A Cautious Man
May 07, 2009
"News From The Home Office"
Related to the post right below, I wonder if the clerics criticizing Notre Dame are now going to have to start arguing that the Vatican's newspaper isn't "Catholic" enough? Via E.J. Dionne, who writes -

We now know that the reaction of right-wing Catholics to Notre Dame's invitation to President Obama falls into the category of "more Catholic than the pope."

To the dismay of many conservatives, the Vatican's own newspaper, L'Osservatore Romano, has offered what one antiabortion Catholic blog called "a surprisingly positive assessment of the new president's approach to life issues" -- so positive, in fact, that a spokesman for the National Right to Life Committee was moved to criticize Pope Benedict XVI's daily.

The Vatican newspaper offered its analysis as Catholic liberals and conservatives are battling fiercely over Notre Dame's decision to invite the president as this year's commencement speaker and to grant him an honorary degree. The article will strengthen the liberal claim that the Catholic right's over-the-top response is rooted at least as much in Republican and conservative politics as in concern over the abortion question.

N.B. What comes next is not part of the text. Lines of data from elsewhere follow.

(** A state some run of the lease reaches. *)
Definition lease_reachable (c : LeaseConfig) (s : Lease) : Prop :=
  exists d0 l, s = lease_run c l (createHarnessLease c d0).

Lemma lease_run_wf c l s : lease_wf c s -> lease_wf c (lease_run c l s).
Proof.
  revert s. induction l as [|[d op] l IH]; intros s H; simpl; [done|]. by apply IH, lease_step_wf.
Qed.

Lemma reachable_wf c s : lease_reachable c s -> lease_wf c s.
Proof. intros (d0 & l & ->). apply lease_run_wf, lease_wf_create. Qed.

(** ** Theorems *)

(** C4: In every run: a process is spawned only when none is alive and the last one
    taken back was killed; frames go to the process alive; every process ends
    once, by its exit, a recycle or a shutdown; and one taken back is killed. *)
Theorem one_life_per_process c d0 l :
  let s := lease_run c l (createHarnessLease c d0) in life (ls_log s) = Some (ls_agent s, None).
Proof.
  intros s. assert (lease_wf c s) as [[] _]; [|done]. apply reachable_wf. by exists d0, l.
Qed.

(** C20: While callers wait and the lease is not over, one of two timers is armed,
    and when it fires every caller is let in, once, in the order they came, with a
    process. *)
Theorem callers_have_a_deadline c s :
  lease_reachable c s -> ls_terminal s = false -> ls_readyWaiters s <> [] ->
  exists op t,
    (op = op_warmTimer /\ ls_warmTimer s = Some t \/ op = op_bootTimer /\ ls_bootTimer s = Some t) /\
    forall d, t <= ld_now d ->
      let s' := lease_step c d op s in
      ls_readyWaiters s' = [] /\ ls_agent s' <> None /\
      released (ls_log s') = released (ls_log s) ++ map w_id (ls_readyWaiters s).
Proof.
  intros Hr Ht Hw. destruct (reachable_wf c s Hr) as [G _]. gate_facts G.
  assert (ls_gateOpen s = false) as Hg by (destruct (ls_gateOpen s); naive_solver).
  assert (forall X, ls_terminal X = false -> life (ls_log X) = life (ls_log s) -> ls_agent X = ls_agent s ->
    ls_log X = ls_log s -> ls_readyWaiters X = ls_readyWaiters s ->
    ls_readyWaiters (openGate X) = [] /\ ls_agent (openGate X) <> None /\
    released (ls_log (openGate X)) = released (ls_log s) ++ map w_id (ls_readyWaiters s)) as Hopens.
  { intros X XT XL XA XG XW. destruct (openGate_let_in X) as (a & n & l & -> & _ & Hrel & _ & _ & Ha).
    { by rewrite XL, XA. }
    simpl in *. rewrite Hrel, XG, XW. split_and!; [done| |done]. apply Ha; [done|].
    rewrite XW. by destruct (ls_readyWaiters s). }
  destruct (ls_envReady s) eqn:Ee.
  - destruct (ls_bootTimer s) as [t|] eqn:Eb.
    2:{ by destruct (Hboot Ht eq_refl Hg (Hstart Hw eq_refl)). }
    exists op_bootTimer, t. split; [by right|]. intros d Hd. simpl. rewrite Eb. unfold fires.
    rewrite (proj2 (Z.leb_le _ _) Hd). by apply Hopens.
  - destruct (ls_warmTimer s) as [t|] eqn:Eb; [|by destruct (Hwarm Ht eq_refl)].
    exists op_warmTimer, t. split; [by left|]. intros d Hd. simpl. rewrite Eb. unfold fires.
    rewrite (proj2 (Z.leb_le _ _) Hd). by apply Hopens.
Qed.

Definition cold_lease : LeaseConfig := mk_leaseconfig false 30000 10000 true 60000 5000.

Lemma callers_have_a_deadline_witness :
  exists op t, (op = op_warmTimer /\ Some 30000 = Some t \/ op = op_bootTimer /\ None = Some t) /\
    forall d, t <= ld_now d ->
      let s' := lease_step cold_lease d op
        (lease_run cold_lease [(at_time 3 false, op_whenReady (mk_waiter 1 []))]
           (createHarnessLease cold_lease (at_time 0 false))) in
      ls_readyWaiters s' = [] /\ ls_agent s' <> None /\ released (ls_log s') = [] ++ [1].
Proof.
  apply (callers_have_a_deadline cold_lease
    (lease_run cold_lease [(at_time 3 false, op_whenReady (mk_waiter 1 []))]
       (createHarnessLease cold_lease (at_time 0 false)))).
  - by eexists _, _.
  - reflexivity.
  - discriminate.
Defined.

(** The log of a recycle, as an operation that recycles sees it. *)
Lemma recycle_ends c s r a :
  ls_agent s = Some a -> ls_pendingRecycle s = Some r ->
  ls_agent (recycle c s) = None /\ ls_pendingRecycle (recycle c s) = None /\
  ls_log (recycle c s) = ls_log s ++ [LPendingChange; LTeardown (teardownOf r); LKilled a].
Proof.
  intros Ha Hp. split; [apply recycle_gone|]. split; [|by rewrite (recycle_log c s a Ha), Hp].
  unfold recycle. destruct (reset_fields s) as (-> & _ & _). rewrite Ha.
  unfold teardown, resetPendingRecycle, rearmSpawnWork. repeat case_match; done.
Qed.

Lemma isUnresponsive_of s r :
  ls_pendingRecycle s = Some r -> isUnresponsive s = bool_decide (r = rr_harness_unresponsive).
Proof. unfold isUnresponsive. intros ->. apply bool_decide_ext. split; congruence. Qed.

(** A recycle that is forced lands when its timer fires, whatever runs, unless
    a kept task would die for an env or config change: then it stays owed, and
    the first idle moment, or the force timer started over once the tasks are
    gone, takes the process back with the same reason. *)
Theorem forced_recycle_lands c d s t :
  lease_reachable c s -> ls_forceTimer s = Some t -> t <= ld_now d ->
  exists r a, ls_pendingRecycle s = Some r /\ ls_agent s = Some a /\
  let s' := lease_step c d op_forceTimer s in
  if bool_decide (r = rr_harness_unresponsive) || (ld_keptTasks d =? 0)%nat then
    ls_agent s' = None /\
    ls_log s' = ls_log s ++ [LPendingChange; LTeardown (teardownOf r); LKilled a]
  else
    ls_agent s' = Some a /\ ls_log s' = ls_log s /\ ls_pendingRecycle s' = Some r /\
    forall d', ld_keptTasks d' = 0%nat ->
      let s2 := lease_step c d' op_maybeRecycle s' in
      if negb (ld_busy d') && (ld_callsInFlight d' =? 0)%nat then
        ls_log s2 = ls_log s ++ [LPendingChange; LTeardown (teardownOf r); LKilled a]
      else ls_agent s2 = Some a /\ ls_forceTimer s2 = Some (ld_now d' + lc_envForceRecycleMs c).
Proof.
  intros Hr Ht Hd. destruct (reachable_wf c s Hr) as [_ O]. owed_facts O.
  destruct (ls_pendingRecycle s) as [r|] eqn:Hp; [|by destruct (Hforce ltac:(by rewrite Ht))].
  destruct (ls_agent s) as [a|] eqn:Ha; [|by destruct (Howed ltac:(done))].
  exists r, a. split; [done|]. split; [done|]. simpl. rewrite Ht. unfold fires.
  rewrite (proj2 (Z.leb_le _ _) Hd). unfold forceRecycle.
  rewrite (isUnresponsive_of (set_timers None (ls_forceHeld s) (ls_callTimer s) s) r Hp).
  destruct (bool_decide (r = rr_harness_unresponsive) || _) eqn:E.
  { destruct (recycle_ends c (set_timers None (ls_forceHeld s) (ls_callTimer s) s) r a Ha Hp)
      as (E1 & _ & E2). split; [exact E1 | exact E2]. }
  apply orb_false_elim in E as [Eu _]. split_and!; [done..|]. intros d' Hk.
  unfold maybeRecycle. simpl. rewrite Hp. simpl. unfold recycleWhenSettled.
  match goal with |- context [isUnresponsive ?x] => rewrite (isUnresponsive_of x r Hp), Eu end.
  destruct (ld_busy d'); simpl; [by rewrite Hk|].
  destruct (ld_callsInFlight d' =? 0)%nat; simpl.
  - match goal with |- context [recycle c ?x] => apply (recycle_ends c x r a Ha Hp) end.
  - destruct (is_some (ls_callTimer s)); simpl; by rewrite Hk.
Qed.

Definition held_lease : Lease :=
  lease_run sample_lease
    [(at_time 0 false, op_whenReady (mk_waiter 1 [])); (at_time 1 false, op_holdSettled 0);
     (at_time 2 true, op_recycleForConfig)]
    (createHarnessLease sample_lease (at_time 0 false)).

Lemma forced_recycle_lands_witness :
  exists r a, Some (rr_owed dr_config_recycle) = Some r /\ Some 0 = Some a /\
    let s' := lease_step sample_lease (mk_leasedeps 60002 true 1 0) op_forceTimer held_lease in
    ls_agent s' = Some a /\ ls_log s' = ls_log held_lease /\ ls_pendingRecycle s' = Some r /\
    forall d', ld_keptTasks d' = 0%nat ->
      let s2 := lease_step sample_lease d' op_maybeRecycle s' in
      if negb (ld_busy d') && (ld_callsInFlight d' =? 0)%nat then
        ls_log s2 = ls_log held_lease ++ [LPendingChange; LTeardown (teardownOf r); LKilled a]
      else ls_agent s2 = Some a /\ ls_forceTimer s2 = Some (ld_now d' + 60000).
Proof.
  destruct (forced_recycle_lands sample_lease (mk_leasedeps 60002 true 1 0) held_lease 60002)
    as (r & a & Hp & Ha & H).
  - by eexists _, _.
  - reflexivity.
  - vm_compute. discriminate.
  - exists r, a. split; [exact Hp|]. split; [exact Ha|].
    injection Hp as <-. injection Ha as <-. exact H.
Defined.

(** Letting callers in keeps the process that is alive. *)
Definition keeps_process (a : Z) (s : Lease) : Prop :=
  ls_agent s = Some a /\ life (ls_log s) = Some (Some a, None).

Lemma let_in_keeps a ws s s' : keeps_process a s -> let_in ws s s' -> keeps_process a s'.
Proof.
  intros [Ha Hl] (b & n & l & -> & Hlb & _ & _ & Hb & _). unfold keeps_process. simpl.
  rewrite Hlb, Hb; by rewrite Ha.
Qed.
Lemma openGate_keeps a s : keeps_process a s -> keeps_process a (openGate s).
Proof.
  intros H. destruct H as [Ha Hl]. eapply (let_in_keeps a _ (opened s)), openGate_let_in; [done|].
  by rewrite Ha.
Qed.
Lemma finishBootWork_keeps a s : keeps_process a s -> keeps_process a (finishBootWork s).
Proof.
  intros H. unfold finishBootWork, releaseIfReady. destruct (_ && _); [by apply openGate_keeps | done].
Qed.
Lemma startBootWork_keeps c d a s : keeps_process a s -> keeps_process a (startBootWork c d s).
Proof.
  intros H. unfold startBootWork. destruct (_ || _); [done|].
  destruct (negb (lc_beforeSpawn c)); [by apply finishBootWork_keeps|]. destruct H as [Ha Hl].
  split; [done|]. simpl. by rewrite life_snoc, Hl.
Qed.
Lemma whenReady_keeps c d w a s : keeps_process a s -> keeps_process a (whenReady c d w s).
Proof.
  intros H. pose proof (startBootWork_keeps c d a s H) as H'. unfold whenReady.
  destruct (ls_gateOpen _); [|by destruct (existsb _ _)].
  eapply let_in_keeps, runWaiter_spec; [done|]. destruct H' as [Ha Hl]. by rewrite Ha.
Qed.
Lemma fires_keeps d t f a s :
  keeps_process a s -> keeps_process a (f s) -> keeps_process a (fires d t f s).
Proof. intros. unfold fires. destruct t; [by destruct (_ <=? _)|done]. Qed.
#[local] Hint Resolve openGate_keeps finishBootWork_keeps whenReady_keeps : lease.

(** Timers, prompts to look again and requests to apply now take no process
    back unless a recycle is owed: every teardown of a live process is an exit, a
    shutdown, a request made in that very step, or what was owed. *)
Theorem no_unowed_recycle c d op s a :
  lease_reachable c s -> ls_agent s = Some a -> ls_agent (lease_step c d op s) <> Some a ->
  match op with
  | op_agentExited b _ => b = a
  | op_shutdown | op_refreshEnv _ | op_recycleForConfig | op_requestRecycle => True
  | op_maybeRecycle | op_recycleNow | op_forceTimer | op_callTimer => ls_pendingRecycle s <> None
  | _ => False
  end.
Proof.
  intros Hr Ha Hne. destruct (reachable_wf c s Hr) as [G O].
  assert (keeps_process a s) as K by (split; [done|]; destruct G as [Hl]; by rewrite Hl, Ha).
  owed_facts O. assert (forall s', keeps_process a s' -> ls_agent s' <> Some a -> False) as Kn.
  { intros s' [? _]. tauto. }
  destruct op; simpl in *; try done.
  - eapply Kn, Hne. auto with lease.
  - revert Hne. unfold send. rewrite Ha. simpl. by rewrite Ha.
  - revert Hne. unfold cancelRecycleRequest. repeat case_match; simpl; congruence.
  - intros Hp. revert Hne. unfold maybeRecycle. by rewrite Hp.
  - intros Hp. revert Hne. unfold recycleNow. by rewrite Hp, orb_true_r.
  - eapply Kn, Hne. unfold holdSettled. destruct (_ =? _); auto with lease.
  - unfold agentExited in Hne. case_bool_decide; congruence.
  - eapply Kn, Hne. apply fires_keeps; [done|]. by apply openGate_keeps.
  - eapply Kn, Hne. apply fires_keeps; auto with lease.
  - unfold fires in Hne. destruct (ls_forceTimer s); [auto|done].
  - unfold fires in Hne. destruct (ls_callTimer s) eqn:Ec; [|done]. intros Hp.
    apply Hcall; [done|]. unfold owed_reason. by rewrite Hp.
Qed.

The April 29 essay by Giuseppe Fiorentino, L'Osservatore's frequent foreign affairs contributor, painted Obama as a moderate on many fronts. "Some have accused him of practicing excessive statism," Fiorentino wrote, "if not even of making the country drift toward socialism." But "a calmer analysis," he said, suggests that Obama "has moved with caution." (I rely here on a translation of the article posted yesterday on the Vatican's official Web site.)

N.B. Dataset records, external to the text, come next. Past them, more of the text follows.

(** [req.sessionId === sessionId] *)
Definition ofSession (sessionId : string) (kv : JsonRpcId * PendingRequest) : bool :=
  ostr_eqb (rq_sessionId kv.2) sessionId.

Definition hasFor (sessionId : string) (s : AgentReqs) : bool :=
  existsb (ofSession sessionId) (aq_pending s).

Definition clearExpiryTimer (sessionId : string) (s : AgentReqs) : AgentReqs :=
  set_timers (om_delete sessionId (aq_expiryTimers s)) s.

Definition isUnannounced (sessionId : string) (kv : JsonRpcId * PendingRequest) : bool :=
  ofSession sessionId kv && negb (rq_unwatched kv.2).

Definition announceUnwatched (sessionId : string) (s : AgentReqs) : AgentReqs :=
  atell (map (fun kv => AWaiting kv.1 sessionId (rq_line kv.2))
           (List.filter (isUnannounced sessionId) (aq_pending s)))
    (set_pending
       (map (fun kv => if isUnannounced sessionId kv
                       then (kv.1, mk_request (rq_sessionId kv.2) (rq_line kv.2) true) else kv)
          (aq_pending s)) s).

(** [abandoned] of the source, as the events it causes. *)
Definition abandoned (kv : JsonRpcId * PendingRequest) : list AEvent :=
  match rq_sessionId kv.2 with Some sessionId => [AAbandoned kv.1 sessionId] | None => [] end.

Definition error_of (message : string) : json :=
  jobj [("code"%string, jnum (-32000)); ("message"%string, jstr message)].

Definition abortRequestsOf (sessionId message : string) (s : AgentReqs) : AgentReqs * nat :=
  let aborted := List.filter (ofSession sessionId) (aq_pending s) in
  (foldl (fun s kv =>
            atell (AToAgent (mk_response kv.1 None (Some (error_of message))) :: abandoned kv)
              (set_pending (om_delete kv.1 (aq_pending s)) s)) s aborted,
   length aborted).

Definition EXPIRED_MESSAGE : string := "Permission request expired: no client connected".
Definition RESET_MESSAGE : string := "Permission request cancelled: session reset".
Definition CANCELLED : json :=
  jobj [("outcome"%string, jobj [("outcome"%string, jstr "cancelled")])].

(** The timer of a session fires. *)
Definition expire (sessionId : string) (s : AgentReqs) : AgentReqs :=
  let '(s, expired) := abortRequestsOf sessionId EXPIRED_MESSAGE (clearExpiryTimer sessionId s) in
  if (0 <? expired)%nat then atell [AExpired] s else s.

Section Operations.
Context (d : ReqDeps).

Definition hasOpenChannel (sessionId : string) : bool :=
  existsb (rd_isOpen d) (rd_channelsFor d (Some sessionId)).

Definition updateExpiryTimer (sessionId : string) (s : AgentReqs) : AgentReqs :=
  let shouldRun := hasFor sessionId s && negb (hasOpenChannel sessionId) in
  if shouldRun then
    let s := announceUnwatched sessionId s in
    if om_has sessionId (aq_expiryTimers s) then s
    else set_timers (om_set sessionId (rd_now d + rd_orphanTtlMs d) (aq_expiryTimers s)) s
  else clearExpiryTimer sessionId s.

Definition onAgentRequest (id : JsonRpcId) (sessionId : option string) (line : Line) (s : AgentReqs)
  : AgentReqs :=
  let s := set_pending (om_set id (mk_request sessionId line false) (aq_pending s)) s in
  let s := match sessionId with Some sid => atell [AHeld id sid line] s | None => s end in
  let out := rewriteAuthError line in
  let s := atell (map (fun c => AToChannel c out)
                    (List.filter (rd_isOpen d) (rd_channelsFor d sessionId))) s in
  match sessionId with Some sid => updateExpiryTimer sid s | None => s end.

Definition answer (frame : JsonRpcResponse) (s : AgentReqs) : AgentReqs * option AnsweredRequest :=
  match om_get (rs_id frame) (aq_pending s) with
  | None => (s, None)
  | Some req =>
      let s := set_pending (om_delete (rs_id frame) (aq_pending s)) s in
      let s := match rq_sessionId req with Some sid => updateExpiryTimer sid s | None => s end in
      let s := atell [AToAgent frame] s in
      let s := match rq_sessionId req with
               | Some sid => atell [AAnswered (rs_id frame) sid (rs_result frame)] s
               | None => s
               end in
      (s, Some (mk_answered (rq_sessionId req) (rq_line req)))
  end.

Definition onEngaged (channel sessionId : string) (s : AgentReqs) : AgentReqs :=
  updateExpiryTimer sessionId
    (atell (map (fun kv => AToChannel channel (rewriteAuthError (rq_line kv.2)))
              (List.filter (fun kv => ofSession sessionId kv && rd_isOpen d channel) (aq_pending s))) s).

Definition reassess (sessionId : string) (s : AgentReqs) : AgentReqs := updateExpiryTimer sessionId s.

Definition cancelOne (sessionId : string) (acc : AgentReqs * list string)
    (kv : JsonRpcId * PendingRequest) : AgentReqs * list string :=
  let '(s, ids) := acc in
  if negb (ofSession sessionId kv) then acc
  else
    match approvalToolCallIdOf (rq_line kv.2) with
    | None => acc
    | Some toolCallId =>
        (atell [AToAgent (mk_response kv.1 (Some CANCELLED) None);
                AAnswered kv.1 sessionId (Some CANCELLED)]
           (set_pending (om_delete kv.1 (aq_pending s)) s),
         ids ++ [toolCallId])
    end.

That translation is here at the Vatican's website. It's a lot more "fair and balanced" than your average Fox News coverage of the Presidency. For example, while the essay notes differences with the President's approach to abortion rights, it also approvingly notes other legislative initiatives: "Moreover, a definite cause for surprise was the presentation of a law designed by the Democratic party: the Pregnant Women Support Act, aimed at limiting the number of abortions in the U.S. through initiatives to assist pregnant women. While not a negation of the doctrine that Obama has conveyed up to this point regarding abortion, this legislative project could represent a rebalancing in favour of motherhood."

Mr. Dionne's column concludes on a cautionary note -

And so when Obama rises to speak at Notre Dame on May 17, the stakes will be highest for moderate and liberal Catholics who insist the president is seeking common ground on the moment's most contentious ethical issues. It is likely to be his most consequential intervention in the debate over religion's role in American politics. In accepting the invitation, Obama has assumed a large responsibility that he should not try to escape.